§ **Work required**
Of the lines in the data below, write out exactly those from the one holding "Ok (take (Z.to_nat" through the one holding "[] 0 false false.", both included.

§ **Data records**

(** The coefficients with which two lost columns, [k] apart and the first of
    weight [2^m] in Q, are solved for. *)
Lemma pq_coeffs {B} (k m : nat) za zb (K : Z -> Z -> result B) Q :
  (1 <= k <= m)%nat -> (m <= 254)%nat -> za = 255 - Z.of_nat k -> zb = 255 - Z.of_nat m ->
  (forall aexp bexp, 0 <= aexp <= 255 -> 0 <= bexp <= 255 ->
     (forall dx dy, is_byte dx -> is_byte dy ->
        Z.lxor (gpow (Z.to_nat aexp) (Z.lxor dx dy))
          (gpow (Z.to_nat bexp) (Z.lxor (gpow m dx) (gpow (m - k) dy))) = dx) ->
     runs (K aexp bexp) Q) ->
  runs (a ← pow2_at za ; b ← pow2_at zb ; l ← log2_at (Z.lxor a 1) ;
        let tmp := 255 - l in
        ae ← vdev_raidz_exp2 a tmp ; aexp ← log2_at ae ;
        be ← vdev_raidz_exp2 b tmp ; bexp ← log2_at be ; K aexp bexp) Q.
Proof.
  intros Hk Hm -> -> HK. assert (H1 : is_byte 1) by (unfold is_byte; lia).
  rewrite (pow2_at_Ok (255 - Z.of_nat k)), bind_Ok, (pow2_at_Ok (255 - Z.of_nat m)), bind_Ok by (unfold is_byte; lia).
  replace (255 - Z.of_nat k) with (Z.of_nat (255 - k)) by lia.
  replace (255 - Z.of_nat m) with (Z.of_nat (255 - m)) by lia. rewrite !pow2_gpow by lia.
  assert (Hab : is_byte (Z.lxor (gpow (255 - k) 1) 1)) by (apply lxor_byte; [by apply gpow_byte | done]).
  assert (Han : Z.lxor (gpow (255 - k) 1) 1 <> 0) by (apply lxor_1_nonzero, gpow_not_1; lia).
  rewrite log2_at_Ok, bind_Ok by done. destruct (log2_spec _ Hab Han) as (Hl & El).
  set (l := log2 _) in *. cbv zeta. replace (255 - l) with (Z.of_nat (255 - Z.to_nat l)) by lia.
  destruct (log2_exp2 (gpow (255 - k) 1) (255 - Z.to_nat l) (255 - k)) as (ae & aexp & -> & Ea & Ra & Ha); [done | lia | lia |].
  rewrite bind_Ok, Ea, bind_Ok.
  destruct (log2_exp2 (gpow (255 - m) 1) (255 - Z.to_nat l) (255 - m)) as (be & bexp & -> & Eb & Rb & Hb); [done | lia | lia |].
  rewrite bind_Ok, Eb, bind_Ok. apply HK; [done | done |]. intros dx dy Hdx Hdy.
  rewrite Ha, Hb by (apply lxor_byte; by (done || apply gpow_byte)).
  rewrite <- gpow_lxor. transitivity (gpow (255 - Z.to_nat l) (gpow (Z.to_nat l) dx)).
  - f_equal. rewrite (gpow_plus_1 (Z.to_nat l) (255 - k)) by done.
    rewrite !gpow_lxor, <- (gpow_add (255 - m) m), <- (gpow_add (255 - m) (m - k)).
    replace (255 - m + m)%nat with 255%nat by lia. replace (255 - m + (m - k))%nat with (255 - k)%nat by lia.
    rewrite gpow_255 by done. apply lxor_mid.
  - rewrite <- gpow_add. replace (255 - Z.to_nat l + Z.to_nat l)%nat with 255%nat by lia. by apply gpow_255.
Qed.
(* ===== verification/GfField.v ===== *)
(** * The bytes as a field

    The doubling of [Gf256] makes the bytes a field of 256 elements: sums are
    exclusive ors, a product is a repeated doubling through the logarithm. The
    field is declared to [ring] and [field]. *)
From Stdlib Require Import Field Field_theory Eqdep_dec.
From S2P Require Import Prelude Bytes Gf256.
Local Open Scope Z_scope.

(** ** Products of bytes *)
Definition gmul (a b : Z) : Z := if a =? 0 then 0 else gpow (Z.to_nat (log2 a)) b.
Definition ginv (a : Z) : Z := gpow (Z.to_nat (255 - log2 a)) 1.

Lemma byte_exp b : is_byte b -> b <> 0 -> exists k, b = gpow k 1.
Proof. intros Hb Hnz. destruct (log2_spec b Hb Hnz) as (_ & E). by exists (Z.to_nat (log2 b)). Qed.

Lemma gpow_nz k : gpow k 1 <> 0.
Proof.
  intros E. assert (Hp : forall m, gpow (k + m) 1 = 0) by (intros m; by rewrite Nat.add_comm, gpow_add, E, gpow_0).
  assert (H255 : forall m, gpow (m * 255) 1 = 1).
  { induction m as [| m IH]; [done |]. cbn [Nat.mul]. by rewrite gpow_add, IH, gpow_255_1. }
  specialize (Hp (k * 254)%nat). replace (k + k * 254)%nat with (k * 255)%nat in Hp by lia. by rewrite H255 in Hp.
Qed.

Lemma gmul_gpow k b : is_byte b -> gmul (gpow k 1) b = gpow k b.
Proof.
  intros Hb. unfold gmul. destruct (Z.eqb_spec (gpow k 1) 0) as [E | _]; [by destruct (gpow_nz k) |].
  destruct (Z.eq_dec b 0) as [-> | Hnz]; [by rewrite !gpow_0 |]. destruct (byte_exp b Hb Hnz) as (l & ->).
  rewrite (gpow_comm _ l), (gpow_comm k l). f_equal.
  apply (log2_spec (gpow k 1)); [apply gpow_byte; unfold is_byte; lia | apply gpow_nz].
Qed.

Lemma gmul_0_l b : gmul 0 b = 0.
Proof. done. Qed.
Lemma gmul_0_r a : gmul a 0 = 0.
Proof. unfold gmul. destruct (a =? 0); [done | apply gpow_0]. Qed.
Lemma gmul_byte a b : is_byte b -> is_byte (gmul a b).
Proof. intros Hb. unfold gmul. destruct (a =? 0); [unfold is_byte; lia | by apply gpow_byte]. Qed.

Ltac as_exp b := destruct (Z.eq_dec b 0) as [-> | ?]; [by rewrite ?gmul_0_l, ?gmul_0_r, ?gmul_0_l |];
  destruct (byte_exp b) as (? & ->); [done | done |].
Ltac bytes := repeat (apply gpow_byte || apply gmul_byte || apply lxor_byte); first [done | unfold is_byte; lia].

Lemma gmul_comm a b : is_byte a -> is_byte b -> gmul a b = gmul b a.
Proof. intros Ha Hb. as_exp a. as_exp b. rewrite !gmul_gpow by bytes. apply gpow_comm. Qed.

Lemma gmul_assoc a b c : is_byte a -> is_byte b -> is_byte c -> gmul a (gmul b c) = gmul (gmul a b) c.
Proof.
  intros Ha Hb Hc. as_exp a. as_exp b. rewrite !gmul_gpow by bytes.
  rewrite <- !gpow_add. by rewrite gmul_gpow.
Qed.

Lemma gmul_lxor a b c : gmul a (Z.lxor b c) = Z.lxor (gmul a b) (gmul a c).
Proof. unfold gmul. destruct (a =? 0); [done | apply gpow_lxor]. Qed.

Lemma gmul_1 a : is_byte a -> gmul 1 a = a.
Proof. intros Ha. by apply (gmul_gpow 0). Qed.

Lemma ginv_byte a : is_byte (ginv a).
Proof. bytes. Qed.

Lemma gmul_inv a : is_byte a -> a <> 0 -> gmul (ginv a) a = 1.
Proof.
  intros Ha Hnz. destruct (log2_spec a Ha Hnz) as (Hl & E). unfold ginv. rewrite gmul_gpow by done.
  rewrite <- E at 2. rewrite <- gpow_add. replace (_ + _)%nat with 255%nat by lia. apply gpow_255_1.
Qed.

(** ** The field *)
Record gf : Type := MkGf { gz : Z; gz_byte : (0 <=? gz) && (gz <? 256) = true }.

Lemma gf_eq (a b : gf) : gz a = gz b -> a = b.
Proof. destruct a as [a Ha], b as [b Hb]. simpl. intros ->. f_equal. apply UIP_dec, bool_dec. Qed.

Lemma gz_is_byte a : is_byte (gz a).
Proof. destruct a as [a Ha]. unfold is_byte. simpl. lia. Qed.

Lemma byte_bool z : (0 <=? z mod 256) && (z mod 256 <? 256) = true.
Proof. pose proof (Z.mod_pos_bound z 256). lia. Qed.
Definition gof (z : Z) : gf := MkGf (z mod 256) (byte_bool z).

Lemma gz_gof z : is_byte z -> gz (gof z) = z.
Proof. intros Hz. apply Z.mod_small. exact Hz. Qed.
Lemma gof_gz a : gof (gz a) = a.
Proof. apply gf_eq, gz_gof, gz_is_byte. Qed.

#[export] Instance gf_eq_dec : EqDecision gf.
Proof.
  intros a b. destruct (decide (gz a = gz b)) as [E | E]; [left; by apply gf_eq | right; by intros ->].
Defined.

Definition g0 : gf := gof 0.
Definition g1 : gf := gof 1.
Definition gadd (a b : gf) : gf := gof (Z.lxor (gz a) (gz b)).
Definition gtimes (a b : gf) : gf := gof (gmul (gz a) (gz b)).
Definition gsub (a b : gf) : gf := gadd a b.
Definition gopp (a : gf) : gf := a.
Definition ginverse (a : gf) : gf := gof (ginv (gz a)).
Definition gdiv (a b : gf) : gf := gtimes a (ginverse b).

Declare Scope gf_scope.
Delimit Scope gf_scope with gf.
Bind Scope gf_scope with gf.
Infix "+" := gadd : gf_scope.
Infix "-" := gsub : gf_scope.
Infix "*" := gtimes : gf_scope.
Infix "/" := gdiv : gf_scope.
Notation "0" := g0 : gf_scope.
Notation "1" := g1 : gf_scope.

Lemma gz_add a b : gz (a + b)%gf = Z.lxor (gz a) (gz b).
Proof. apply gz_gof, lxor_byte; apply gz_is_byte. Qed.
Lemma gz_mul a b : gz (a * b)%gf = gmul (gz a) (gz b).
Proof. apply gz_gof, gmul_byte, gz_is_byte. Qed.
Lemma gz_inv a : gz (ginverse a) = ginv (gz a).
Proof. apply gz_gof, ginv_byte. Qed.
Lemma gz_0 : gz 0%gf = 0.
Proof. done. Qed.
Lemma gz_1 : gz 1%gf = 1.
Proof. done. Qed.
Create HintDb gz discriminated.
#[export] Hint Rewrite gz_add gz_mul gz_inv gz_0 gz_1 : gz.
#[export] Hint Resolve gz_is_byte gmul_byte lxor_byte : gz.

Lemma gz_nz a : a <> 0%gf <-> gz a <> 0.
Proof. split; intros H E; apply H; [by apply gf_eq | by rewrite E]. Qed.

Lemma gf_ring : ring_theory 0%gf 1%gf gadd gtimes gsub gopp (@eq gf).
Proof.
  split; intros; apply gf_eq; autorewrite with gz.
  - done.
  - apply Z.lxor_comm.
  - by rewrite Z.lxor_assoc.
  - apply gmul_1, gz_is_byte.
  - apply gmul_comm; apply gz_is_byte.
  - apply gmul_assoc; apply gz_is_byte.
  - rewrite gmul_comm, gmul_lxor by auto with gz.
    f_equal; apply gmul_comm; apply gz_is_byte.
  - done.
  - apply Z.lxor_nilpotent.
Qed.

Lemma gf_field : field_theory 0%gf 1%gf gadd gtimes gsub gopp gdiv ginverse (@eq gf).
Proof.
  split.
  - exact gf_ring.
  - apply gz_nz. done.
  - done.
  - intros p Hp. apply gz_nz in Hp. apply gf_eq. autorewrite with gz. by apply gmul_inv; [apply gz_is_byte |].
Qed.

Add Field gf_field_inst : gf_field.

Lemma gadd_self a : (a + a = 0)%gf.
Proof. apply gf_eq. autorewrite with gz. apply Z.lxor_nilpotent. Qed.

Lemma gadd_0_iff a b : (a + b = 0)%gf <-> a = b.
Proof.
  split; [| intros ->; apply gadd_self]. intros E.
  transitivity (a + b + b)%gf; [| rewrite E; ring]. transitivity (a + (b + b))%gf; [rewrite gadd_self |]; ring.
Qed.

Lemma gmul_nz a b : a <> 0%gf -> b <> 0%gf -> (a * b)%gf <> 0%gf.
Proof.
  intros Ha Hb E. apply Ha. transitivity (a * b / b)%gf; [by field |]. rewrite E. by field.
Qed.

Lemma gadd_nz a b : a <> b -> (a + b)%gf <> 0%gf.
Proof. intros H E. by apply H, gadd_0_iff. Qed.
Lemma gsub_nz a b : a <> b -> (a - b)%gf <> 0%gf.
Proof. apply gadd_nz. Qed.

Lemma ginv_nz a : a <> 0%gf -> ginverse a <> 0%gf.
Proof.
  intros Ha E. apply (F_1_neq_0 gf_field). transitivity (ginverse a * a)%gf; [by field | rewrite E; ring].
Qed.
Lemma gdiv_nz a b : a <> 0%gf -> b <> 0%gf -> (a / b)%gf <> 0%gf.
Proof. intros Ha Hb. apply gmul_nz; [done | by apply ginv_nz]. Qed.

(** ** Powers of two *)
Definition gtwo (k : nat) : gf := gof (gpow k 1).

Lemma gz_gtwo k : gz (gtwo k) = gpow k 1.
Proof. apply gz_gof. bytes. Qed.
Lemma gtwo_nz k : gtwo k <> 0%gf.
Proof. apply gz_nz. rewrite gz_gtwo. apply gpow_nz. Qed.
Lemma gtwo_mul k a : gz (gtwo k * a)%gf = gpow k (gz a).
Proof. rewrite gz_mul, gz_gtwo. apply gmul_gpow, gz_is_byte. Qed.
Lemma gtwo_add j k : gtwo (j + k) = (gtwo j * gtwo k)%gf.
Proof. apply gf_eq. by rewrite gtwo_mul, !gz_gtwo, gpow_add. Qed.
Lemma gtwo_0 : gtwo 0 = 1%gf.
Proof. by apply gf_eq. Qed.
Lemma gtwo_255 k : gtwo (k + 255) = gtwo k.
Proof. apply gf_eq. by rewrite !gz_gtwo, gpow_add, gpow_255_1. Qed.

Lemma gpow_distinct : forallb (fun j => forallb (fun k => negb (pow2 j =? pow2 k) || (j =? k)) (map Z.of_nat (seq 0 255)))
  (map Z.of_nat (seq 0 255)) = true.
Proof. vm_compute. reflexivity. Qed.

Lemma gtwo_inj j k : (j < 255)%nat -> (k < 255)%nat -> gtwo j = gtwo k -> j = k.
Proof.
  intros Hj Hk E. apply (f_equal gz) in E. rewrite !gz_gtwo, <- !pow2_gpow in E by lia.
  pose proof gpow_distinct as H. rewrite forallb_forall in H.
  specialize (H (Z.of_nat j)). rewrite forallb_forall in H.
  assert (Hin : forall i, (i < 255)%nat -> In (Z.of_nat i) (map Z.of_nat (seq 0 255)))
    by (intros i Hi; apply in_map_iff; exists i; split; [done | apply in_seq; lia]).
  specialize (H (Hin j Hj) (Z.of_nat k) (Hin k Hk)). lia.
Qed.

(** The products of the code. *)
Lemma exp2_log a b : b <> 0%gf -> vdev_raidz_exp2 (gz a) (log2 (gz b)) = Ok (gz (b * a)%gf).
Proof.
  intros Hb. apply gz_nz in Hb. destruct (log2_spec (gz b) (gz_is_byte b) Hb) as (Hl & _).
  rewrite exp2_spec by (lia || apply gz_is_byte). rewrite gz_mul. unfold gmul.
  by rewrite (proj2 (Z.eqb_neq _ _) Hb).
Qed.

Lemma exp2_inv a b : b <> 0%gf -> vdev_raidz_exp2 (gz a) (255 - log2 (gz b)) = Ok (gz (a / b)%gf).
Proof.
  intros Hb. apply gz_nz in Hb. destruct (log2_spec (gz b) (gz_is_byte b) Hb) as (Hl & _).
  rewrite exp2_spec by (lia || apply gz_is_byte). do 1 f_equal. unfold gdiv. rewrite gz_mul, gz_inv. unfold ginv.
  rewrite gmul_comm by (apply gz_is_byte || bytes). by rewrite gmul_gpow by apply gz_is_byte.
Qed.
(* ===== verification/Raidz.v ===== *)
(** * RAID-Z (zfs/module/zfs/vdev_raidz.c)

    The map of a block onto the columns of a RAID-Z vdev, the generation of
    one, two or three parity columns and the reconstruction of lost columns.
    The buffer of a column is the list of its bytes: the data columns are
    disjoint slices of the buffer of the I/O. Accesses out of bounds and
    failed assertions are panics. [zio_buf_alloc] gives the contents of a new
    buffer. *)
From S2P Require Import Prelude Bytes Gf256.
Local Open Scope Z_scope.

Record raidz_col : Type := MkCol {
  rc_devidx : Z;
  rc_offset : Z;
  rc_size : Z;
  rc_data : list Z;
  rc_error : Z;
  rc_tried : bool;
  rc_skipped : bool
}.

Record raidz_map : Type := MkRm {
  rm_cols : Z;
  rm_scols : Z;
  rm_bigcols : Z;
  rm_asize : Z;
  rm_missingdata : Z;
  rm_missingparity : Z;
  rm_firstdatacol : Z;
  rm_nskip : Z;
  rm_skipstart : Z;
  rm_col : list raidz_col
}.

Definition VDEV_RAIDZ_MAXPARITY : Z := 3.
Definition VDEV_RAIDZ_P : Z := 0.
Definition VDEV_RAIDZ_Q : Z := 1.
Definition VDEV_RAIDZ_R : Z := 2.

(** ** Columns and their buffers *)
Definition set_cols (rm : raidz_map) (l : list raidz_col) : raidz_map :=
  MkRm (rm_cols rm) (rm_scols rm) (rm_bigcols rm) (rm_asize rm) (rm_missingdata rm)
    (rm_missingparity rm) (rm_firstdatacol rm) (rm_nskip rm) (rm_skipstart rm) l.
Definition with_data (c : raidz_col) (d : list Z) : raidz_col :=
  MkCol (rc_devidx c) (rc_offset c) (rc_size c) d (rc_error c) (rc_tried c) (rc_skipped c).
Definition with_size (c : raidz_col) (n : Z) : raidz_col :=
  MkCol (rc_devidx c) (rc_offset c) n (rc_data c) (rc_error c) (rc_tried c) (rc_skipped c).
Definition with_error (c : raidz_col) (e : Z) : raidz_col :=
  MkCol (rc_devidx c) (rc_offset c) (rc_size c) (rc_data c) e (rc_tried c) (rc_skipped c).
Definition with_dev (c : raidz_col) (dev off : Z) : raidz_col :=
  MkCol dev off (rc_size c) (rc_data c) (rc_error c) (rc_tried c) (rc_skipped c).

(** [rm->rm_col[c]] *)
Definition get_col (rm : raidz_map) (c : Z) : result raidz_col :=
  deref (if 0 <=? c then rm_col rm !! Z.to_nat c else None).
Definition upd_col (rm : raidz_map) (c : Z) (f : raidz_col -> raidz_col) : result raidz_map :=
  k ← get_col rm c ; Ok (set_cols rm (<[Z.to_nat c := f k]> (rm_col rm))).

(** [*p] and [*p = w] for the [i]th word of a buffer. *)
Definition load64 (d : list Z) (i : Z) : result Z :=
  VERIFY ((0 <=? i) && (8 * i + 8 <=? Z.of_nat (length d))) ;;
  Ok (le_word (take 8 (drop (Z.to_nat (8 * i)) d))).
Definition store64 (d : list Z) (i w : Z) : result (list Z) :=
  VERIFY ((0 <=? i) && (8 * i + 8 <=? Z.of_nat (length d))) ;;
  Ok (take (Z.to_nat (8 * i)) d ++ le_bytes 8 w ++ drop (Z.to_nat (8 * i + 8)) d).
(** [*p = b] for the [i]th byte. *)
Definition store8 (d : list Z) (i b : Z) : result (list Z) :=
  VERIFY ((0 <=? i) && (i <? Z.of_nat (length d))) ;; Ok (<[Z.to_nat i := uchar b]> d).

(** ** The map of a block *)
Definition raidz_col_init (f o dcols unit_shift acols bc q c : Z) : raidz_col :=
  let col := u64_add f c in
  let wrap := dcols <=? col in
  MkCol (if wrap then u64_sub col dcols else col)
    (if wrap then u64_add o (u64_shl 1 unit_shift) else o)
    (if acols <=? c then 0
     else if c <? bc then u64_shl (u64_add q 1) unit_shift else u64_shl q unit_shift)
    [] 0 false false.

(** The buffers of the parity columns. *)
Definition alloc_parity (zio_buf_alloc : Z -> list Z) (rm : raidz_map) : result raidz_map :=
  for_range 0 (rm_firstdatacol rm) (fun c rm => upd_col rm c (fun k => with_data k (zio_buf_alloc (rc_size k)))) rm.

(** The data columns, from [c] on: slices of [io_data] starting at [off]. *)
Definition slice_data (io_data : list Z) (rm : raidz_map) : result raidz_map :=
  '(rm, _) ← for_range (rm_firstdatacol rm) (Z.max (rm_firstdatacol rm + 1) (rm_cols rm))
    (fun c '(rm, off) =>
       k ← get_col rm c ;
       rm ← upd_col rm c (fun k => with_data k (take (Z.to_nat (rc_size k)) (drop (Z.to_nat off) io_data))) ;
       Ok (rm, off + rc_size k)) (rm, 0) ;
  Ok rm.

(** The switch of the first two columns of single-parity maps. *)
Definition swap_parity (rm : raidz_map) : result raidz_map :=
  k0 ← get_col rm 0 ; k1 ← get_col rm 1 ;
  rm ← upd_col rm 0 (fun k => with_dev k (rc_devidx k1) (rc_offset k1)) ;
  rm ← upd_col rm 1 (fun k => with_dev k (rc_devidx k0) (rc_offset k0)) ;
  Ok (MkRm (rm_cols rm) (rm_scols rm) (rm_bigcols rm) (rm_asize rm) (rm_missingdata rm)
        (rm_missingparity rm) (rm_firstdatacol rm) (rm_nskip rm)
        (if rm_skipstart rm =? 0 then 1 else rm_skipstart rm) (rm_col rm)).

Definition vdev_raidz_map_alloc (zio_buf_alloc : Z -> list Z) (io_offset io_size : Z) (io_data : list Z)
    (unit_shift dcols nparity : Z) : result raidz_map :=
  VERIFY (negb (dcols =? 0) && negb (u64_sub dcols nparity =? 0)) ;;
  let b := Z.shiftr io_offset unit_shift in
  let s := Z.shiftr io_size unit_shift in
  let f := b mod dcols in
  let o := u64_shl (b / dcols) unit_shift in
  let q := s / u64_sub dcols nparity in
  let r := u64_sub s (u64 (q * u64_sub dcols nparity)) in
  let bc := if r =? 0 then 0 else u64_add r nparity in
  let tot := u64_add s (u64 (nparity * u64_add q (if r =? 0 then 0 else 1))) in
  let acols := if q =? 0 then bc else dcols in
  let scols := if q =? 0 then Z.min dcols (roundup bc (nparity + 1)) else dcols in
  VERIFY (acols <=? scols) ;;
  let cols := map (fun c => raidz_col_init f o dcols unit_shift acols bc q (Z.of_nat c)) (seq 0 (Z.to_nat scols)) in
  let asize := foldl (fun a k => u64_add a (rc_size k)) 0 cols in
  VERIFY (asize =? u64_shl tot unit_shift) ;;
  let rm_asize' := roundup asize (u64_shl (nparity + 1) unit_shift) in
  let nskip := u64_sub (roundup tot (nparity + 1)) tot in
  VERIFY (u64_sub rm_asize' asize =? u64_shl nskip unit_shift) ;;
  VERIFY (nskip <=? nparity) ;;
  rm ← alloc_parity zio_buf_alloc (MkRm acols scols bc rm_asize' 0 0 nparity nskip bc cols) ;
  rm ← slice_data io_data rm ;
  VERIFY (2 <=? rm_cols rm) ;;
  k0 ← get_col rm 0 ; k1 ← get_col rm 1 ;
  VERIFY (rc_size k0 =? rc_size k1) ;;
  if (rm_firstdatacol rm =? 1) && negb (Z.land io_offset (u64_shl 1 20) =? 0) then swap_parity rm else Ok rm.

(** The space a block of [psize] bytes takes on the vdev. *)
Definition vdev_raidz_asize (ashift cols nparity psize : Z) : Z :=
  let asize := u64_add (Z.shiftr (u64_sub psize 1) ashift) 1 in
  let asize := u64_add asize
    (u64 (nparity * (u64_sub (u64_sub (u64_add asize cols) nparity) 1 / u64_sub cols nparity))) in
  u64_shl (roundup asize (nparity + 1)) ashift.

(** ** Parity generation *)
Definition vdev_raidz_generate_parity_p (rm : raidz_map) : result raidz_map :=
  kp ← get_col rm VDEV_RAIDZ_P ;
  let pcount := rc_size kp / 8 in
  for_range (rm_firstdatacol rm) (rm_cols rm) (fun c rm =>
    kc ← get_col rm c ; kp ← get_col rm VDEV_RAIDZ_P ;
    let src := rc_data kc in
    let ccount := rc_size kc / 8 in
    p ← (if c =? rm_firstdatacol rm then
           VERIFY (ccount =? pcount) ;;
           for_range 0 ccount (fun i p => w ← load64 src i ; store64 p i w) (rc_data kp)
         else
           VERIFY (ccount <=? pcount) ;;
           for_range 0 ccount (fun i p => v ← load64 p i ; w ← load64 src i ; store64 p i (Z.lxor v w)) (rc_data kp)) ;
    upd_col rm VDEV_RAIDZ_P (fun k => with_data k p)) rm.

§ **Problem solution**
  Ok (take (Z.to_nat (8 * i)) d ++ le_bytes 8 w ++ drop (Z.to_nat (8 * i + 8)) d).
(** [*p = b] for the [i]th byte. *)
Definition store8 (d : list Z) (i b : Z) : result (list Z) :=
  VERIFY ((0 <=? i) && (i <? Z.of_nat (length d))) ;; Ok (<[Z.to_nat i := uchar b]> d).

(** ** The map of a block *)
Definition raidz_col_init (f o dcols unit_shift acols bc q c : Z) : raidz_col :=
  let col := u64_add f c in
  let wrap := dcols <=? col in
  MkCol (if wrap then u64_sub col dcols else col)
    (if wrap then u64_add o (u64_shl 1 unit_shift) else o)
    (if acols <=? c then 0
     else if c <? bc then u64_shl (u64_add q 1) unit_shift else u64_shl q unit_shift)
    [] 0 false false.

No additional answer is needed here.